**Work request**
Whenever a line in the entries below contains the string "timeframe", copy that line.

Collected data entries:
##############################

(** * A technical-analysis signal engine: indicators, signal generation,
      timeframe combination, synthetic data and the route handler.

    Shallow embedding of [pages/api/market-data.ts] (the API route with
    [calculateSMA], [calculateRSI], [calculateMomentum], [generateSignal],
    [combineSignals], [generateSyntheticData] and [handler] with its
    recommendation text).

    JavaScript numbers are IEEE 754 binary64 values: they are modelled by
    Rocq's primitive [float], whose operations are the machine operations
    and whose specification ([FloatAxioms]) is given over [spec_float].
    [Math.random] and [Date.now] are inputs of the model. *)

From Stdlib Require Import String Ascii ZArith List Bool Lia Lqa QArith Qpower.
From Stdlib Require Import Floats.
Import ListNotations.

Set Warnings "-inexact-float".

Local Open Scope float_scope.

(** ** JavaScript values and built-ins used by the route *)

Module JS.

(** A value that is a number or [undefined] (an out-of-range array read). *)
Definition value := option float.

(** [ToNumber]: [undefined] becomes [NaN]. *)
Definition toNumber (v : value) : float :=
  match v with
  | Some x => x
  | None => nan
  end.

(** [arr[i]]: [undefined] when [i] is negative or past the end. *)
Definition index (arr : list float) (i : Z) : value :=
  if (i <? 0)%Z then None else nth_error arr (Z.to_nat i).

(** [arr.length] as an integer. *)
Definition len {A : Type} (arr : list A) : Z := Z.of_nat (length arr).

(** [v || d] on numbers: [undefined], [NaN], [+0] and [-0] are falsy. *)
Definition or_else (v : value) (d : float) : float :=
  match v with
  | Some x => if is_nan x || is_zero x then d else x
  | None => d
  end.

(** [arr.slice(-n)] for a natural number [n]: the last [n] elements, the
    whole array when [n] exceeds the length, and the whole array when
    [n = 0] (as [-0] is the start index [0]). *)
Definition slice_last {A : Type} (n : nat) (arr : list A) : list A :=
  if (n =? 0)%nat then arr else skipn (length arr - n) arr.

(** [arr.reduce((a, b) => a + b, 0)]. *)
Definition sum (arr : list float) : float :=
  fold_left (fun a b => a + b) arr 0.

(** A natural number (a period, a length) as a JavaScript number. *)
Definition of_nat (n : nat) : float :=
  of_uint63 (Uint63.of_Z (Z.of_nat n)).

(** [a > b] and [a < b]; both are [false] when an operand is [NaN]. *)
Definition gt (a b : float) : bool := b <? a.
Definition lt (a b : float) : bool := a <? b.

(** [a === b] on numbers. *)
Definition strict_eq (a b : float) : bool := a =? b.

(** [Math.min(a, b)]: [NaN] if an operand is [NaN]; [-0] is below [+0]. *)
Definition Math_min (a b : float) : float :=
  if is_nan a || is_nan b then nan
  else if a <? b then a
  else if b <? a then b
  else if get_sign a then a else b.

(** [Math.round] on the specification side: [NaN], the infinities, the
    zeros and integral values are returned unchanged; any other [x]
    becomes [floor (x + 1/2)], computed exactly (the nearest integer, ties
    towards +infinity), a zero result keeping the sign of [x]. *)
Definition SFround (x : spec_float) : spec_float :=
  match x with
  | S754_finite s m e =>
      if (0 <=? e)%Z then x
      else
        binary_normalize prec emax
          ((2 * cond_Zopp s (Zpos m) + 2 ^ (- e)) / 2 ^ (1 - e))%Z 0 s
  | _ => x
  end.

(** [Math.round(x)]. *)
Definition Math_round (x : float) : float := SF2Prim (SFround (Prim2SF x)).

End JS.

Import JS.

(** ** Data model *)

Record MarketDataPoint := {
  timestamp : float;
  open : float;
  high : float;
  low : float;
  close : float;
  volume : float
}.

Inductive Direction := BUY | SELL | HOLD.

Record Indicators := {
  sma20 : float;
  sma50 : float;
  rsi : float;
  momentum : float
}.

Record TradingSignal := {
  timeframe : string;
  signal : Direction;
  strength : float;
  indicators : Indicators
}.

Record ApiResponse := {
  symbol : string;
  data15m : list MarketDataPoint;
  dataDaily : list MarketDataPoint;
  signals_daily : TradingSignal;
  signals_intraday : TradingSignal;
  signals_combined : TradingSignal;
  recommendation : string
}.

(** What [handler] sends: the 200 response, or the 500 error of its
    [catch] block. *)
Inductive HandlerResult :=
| Ok200 (r : ApiResponse)
| Err500 (error : string).

(** ** Indicator library *)

(** [calculateSMA(data, period)]. *)
Definition calculateSMA (data : list float) (period : nat) : float :=
  if (length data <? period)%nat then or_else (index data (len data - 1)) 0
  else
    let slice := slice_last period data in
    sum slice / of_nat period.

(** The loop of [calculateRSI]: [prices[i] - prices[i - 1]] for
    [i = 1 .. length - 1]. *)
Fixpoint changes (prices : list float) : list float :=
  match prices with
  | a :: (b :: _) as rest => (b - a) :: changes rest
  | _ => []
  end.

(** [calculateRSI(prices, period)]. *)
Definition calculateRSI (prices : list float) (period : nat) : float :=
  if (length prices <? period + 1)%nat then 50
  else
    let changes := changes prices in
    let gains := map (fun c => if gt c 0 then c else 0) (slice_last period changes) in
    let losses := map (fun c => if lt c 0 then - c else 0) (slice_last period changes) in
    let avgGain := sum gains / of_nat period in
    let avgLoss := sum losses / of_nat period in
    if strict_eq avgLoss 0 then 100
    else
      let rs := avgGain / avgLoss in
      100 - (100 / (1 + rs)).

(** [calculateMomentum(prices, period)]. *)
Definition calculateMomentum (prices : list float) (period : nat) : float :=
  if (length prices <? period)%nat then 0
  else
    let latest := toNumber (index prices (len prices - 1)) in
    let past := toNumber (index prices (len prices - Z.of_nat period)) in
    ((latest - past) / past) * 100.

(** ** Signal generator *)

(** The two guards of the trend-following strategy. *)
Definition buyRule (currentPrice sma20 sma50 rsi momentum : float) : bool :=
  gt currentPrice sma20 && gt sma20 sma50 && lt rsi 70 && gt momentum 0.

Definition sellRule (currentPrice sma20 sma50 rsi momentum : float) : bool :=
  lt currentPrice sma20 && lt sma20 sma50 && gt rsi 30 && lt momentum 0.

(** The [if / else if / else] that sets [signal] and [strength]. *)
Definition classify (currentPrice sma20 sma50 rsi momentum : float)
  : Direction * float :=
  if buyRule currentPrice sma20 sma50 rsi momentum then
    (BUY, Math_min 100 ((if lt rsi 30 then 90 else 70)
                        + (if gt momentum 5 then 20 else 10)))
  else if sellRule currentPrice sma20 sma50 rsi momentum then
    (SELL, Math_min 100 ((if gt rsi 70 then 90 else 70)
                         + (if lt momentum (-5) then 20 else 10)))
  else (HOLD, 40).

(** [Math.round(x * 100) / 100]. *)
Definition round2 (x : float) : float := Math_round (x * 100) / 100.

(** [generateSignal(data, timeframe)]. *)
Definition generateSignal (data : list MarketDataPoint) (timeframe : string)
  : TradingSignal :=
  let closes := map close data in
  let sma20 := calculateSMA closes 20 in
  let sma50 := calculateSMA closes 50 in
  let rsi := calculateRSI closes 14 in
  let momentum := calculateMomentum closes 10 in
  let currentPrice := toNumber (index closes (len closes - 1)) in
  let '(signal, strength) := classify currentPrice sma20 sma50 rsi momentum in
  {| timeframe := timeframe;
     signal := signal;
     strength := strength;
     indicators := {| sma20 := round2 sma20;
                      sma50 := round2 sma50;
                      rsi := round2 rsi;
                      momentum := round2 momentum |} |}.

(** ** Signal combiner *)

Definition dailyWeight : float := 0.6.
Definition intradayWeight : float := 0.4.

(** [a === b] on the three direction strings. *)
Definition Direction_eqb (a b : Direction) : bool :=
  match a, b with
  | BUY, BUY | SELL, SELL | HOLD, HOLD => true
  | _, _ => false
  end.

(** [combineSignals(dailySignal, intradaySignal)]. *)
Definition combineSignals (dailySignal intradaySignal : TradingSignal)
  : TradingSignal :=
  let combinedStrength :=
    (strength dailySignal * dailyWeight)
    + (strength intradaySignal * intradayWeight) in
  let signal :=
    if Direction_eqb (signal dailySignal) (signal intradaySignal) then
      signal dailySignal
    else if Direction_eqb (signal dailySignal) BUY
            && negb (Direction_eqb (signal intradaySignal) SELL) then BUY
    else if Direction_eqb (signal dailySignal) SELL
            && negb (Direction_eqb (signal intradaySignal) BUY) then SELL
    else HOLD in
  {| timeframe := "combined";
     signal := signal;
     strength := Math_round combinedStrength;
     indicators := indicators dailySignal |}.

(** ** Recommendation text and response of [handler] *)

Definition Direction_toString (d : Direction) : string :=
  match d with
  | BUY => "BUY"
  | SELL => "SELL"
  | HOLD => "HOLD"
  end.

Section Handler.

(** The conversion of a number inside a template literal
    ([Number::toString]), a built-in the route relies on. *)
Variable Number_toString : float -> string.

##############################

**Result**
      timeframe combination, synthetic data and the route handler.
  timeframe : string;
(** [generateSignal(data, timeframe)]. *)
Definition generateSignal (data : list MarketDataPoint) (timeframe : string)
  {| timeframe := timeframe;
  {| timeframe := "combined";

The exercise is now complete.